Output all records below verbatim.

(Stored items)
▬▬▬▬▬▬▬▬▬▬

(** An index with an entry that has no [loc] between two that have one, the
    second in the object form. *)
Definition gappy : environment :=
  serving [("https://example.com/index.xml",
            sitemapindex [Site.entry "https://example.com/one.xml";
                          JObj [("lastmod", JStr "2024-01-01")];
                          JObj [("loc", JObj [("#text", JStr "https://example.com/two.xml")])]]);
           ("https://example.com/one.xml", urlset [Site.entry "https://example.com/1"]);
           ("https://example.com/two.xml", urlset [Site.entry "https://example.com/2"])]
          renders inr None None.

(** An index with one entry, not in an array, whose location is in the
    object form; the sitemap it points to lists one page in the string form
    and one in the object form. *)
Definition mixed : environment :=
  serving [("https://example.com/index.xml",
            JObj [("sitemapindex",
                   JObj [("sitemap",
                          JObj [("loc", JObj [("#text", JStr "https://example.com/two.xml")])])])]);
           ("https://example.com/two.xml",
            urlset [Site.entry "https://example.com/1";
                    JObj [("loc", JObj [("#text", JStr "https://example.com/2")]);
                          ("lastmod", JStr "2024-01-01")]])]
          renders inr None None.

(** A urlset with a [null] entry between two ordinary ones. *)
Definition holed : environment :=
  serving [("https://example.com/pages.xml",
            urlset [Site.entry "https://example.com/a"; JNull;
                    Site.entry "https://example.com/b"])]
          renders inr None None.

(** Nothing is served; the browser renders whatever it is asked for. *)
Definition rendering : environment := serving [] renders inr None None.

(** A site where [docs] cannot be made. *)
Definition readonly : environment :=
  serving [] renders inr (Some (Error "Permission denied (os error 13)")) None.

(** A browser that renders, and a disk that is full. *)
Definition full_disk : environment :=
  serving [] renders inr None (Some (Error "No space left on device (os error 28)")).

(** A browser that cannot be launched. *)
Definition no_browser : environment :=
  serving [] (fun _ => LaunchFails (Error "Could not find Chrome")) inr None None.

(** A browser that renders the empty document. *)
Definition blank : environment :=
  serving [] (fun _ => Rendered "") inr None None.

End Cases.

(** * Notions the properties are stated with *)

Import Value Effects.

▬▬▬▬▬▬▬▬▬▬

● Exercise solution
(** An index with an entry that has no [loc] between two that have one, the
    second in the object form. *)
Definition gappy : environment :=
  serving [("https://example.com/index.xml",
            sitemapindex [Site.entry "https://example.com/one.xml";
                          JObj [("lastmod", JStr "2024-01-01")];
                          JObj [("loc", JObj [("#text", JStr "https://example.com/two.xml")])]]);
           ("https://example.com/one.xml", urlset [Site.entry "https://example.com/1"]);
           ("https://example.com/two.xml", urlset [Site.entry "https://example.com/2"])]
          renders inr None None.

(** An index with one entry, not in an array, whose location is in the
    object form; the sitemap it points to lists one page in the string form
    and one in the object form. *)
Definition mixed : environment :=
  serving [("https://example.com/index.xml",
            JObj [("sitemapindex",
                   JObj [("sitemap",
                          JObj [("loc", JObj [("#text", JStr "https://example.com/two.xml")])])])]);
           ("https://example.com/two.xml",
            urlset [Site.entry "https://example.com/1";
                    JObj [("loc", JObj [("#text", JStr "https://example.com/2")]);
                          ("lastmod", JStr "2024-01-01")]])]
          renders inr None None.

(** A urlset with a [null] entry between two ordinary ones. *)
Definition holed : environment :=
  serving [("https://example.com/pages.xml",
            urlset [Site.entry "https://example.com/a"; JNull;
                    Site.entry "https://example.com/b"])]
          renders inr None None.

(** Nothing is served; the browser renders whatever it is asked for. *)
Definition rendering : environment := serving [] renders inr None None.

(** A site where [docs] cannot be made. *)
Definition readonly : environment :=
  serving [] renders inr (Some (Error "Permission denied (os error 13)")) None.

(** A browser that renders, and a disk that is full. *)
Definition full_disk : environment :=
  serving [] renders inr None (Some (Error "No space left on device (os error 28)")).

(** A browser that cannot be launched. *)
Definition no_browser : environment :=
  serving [] (fun _ => LaunchFails (Error "Could not find Chrome")) inr None None.

(** A browser that renders the empty document. *)
Definition blank : environment :=
  serving [] (fun _ => Rendered "") inr None None.

End Cases.

(** * Notions the properties are stated with *)

Import Value Effects.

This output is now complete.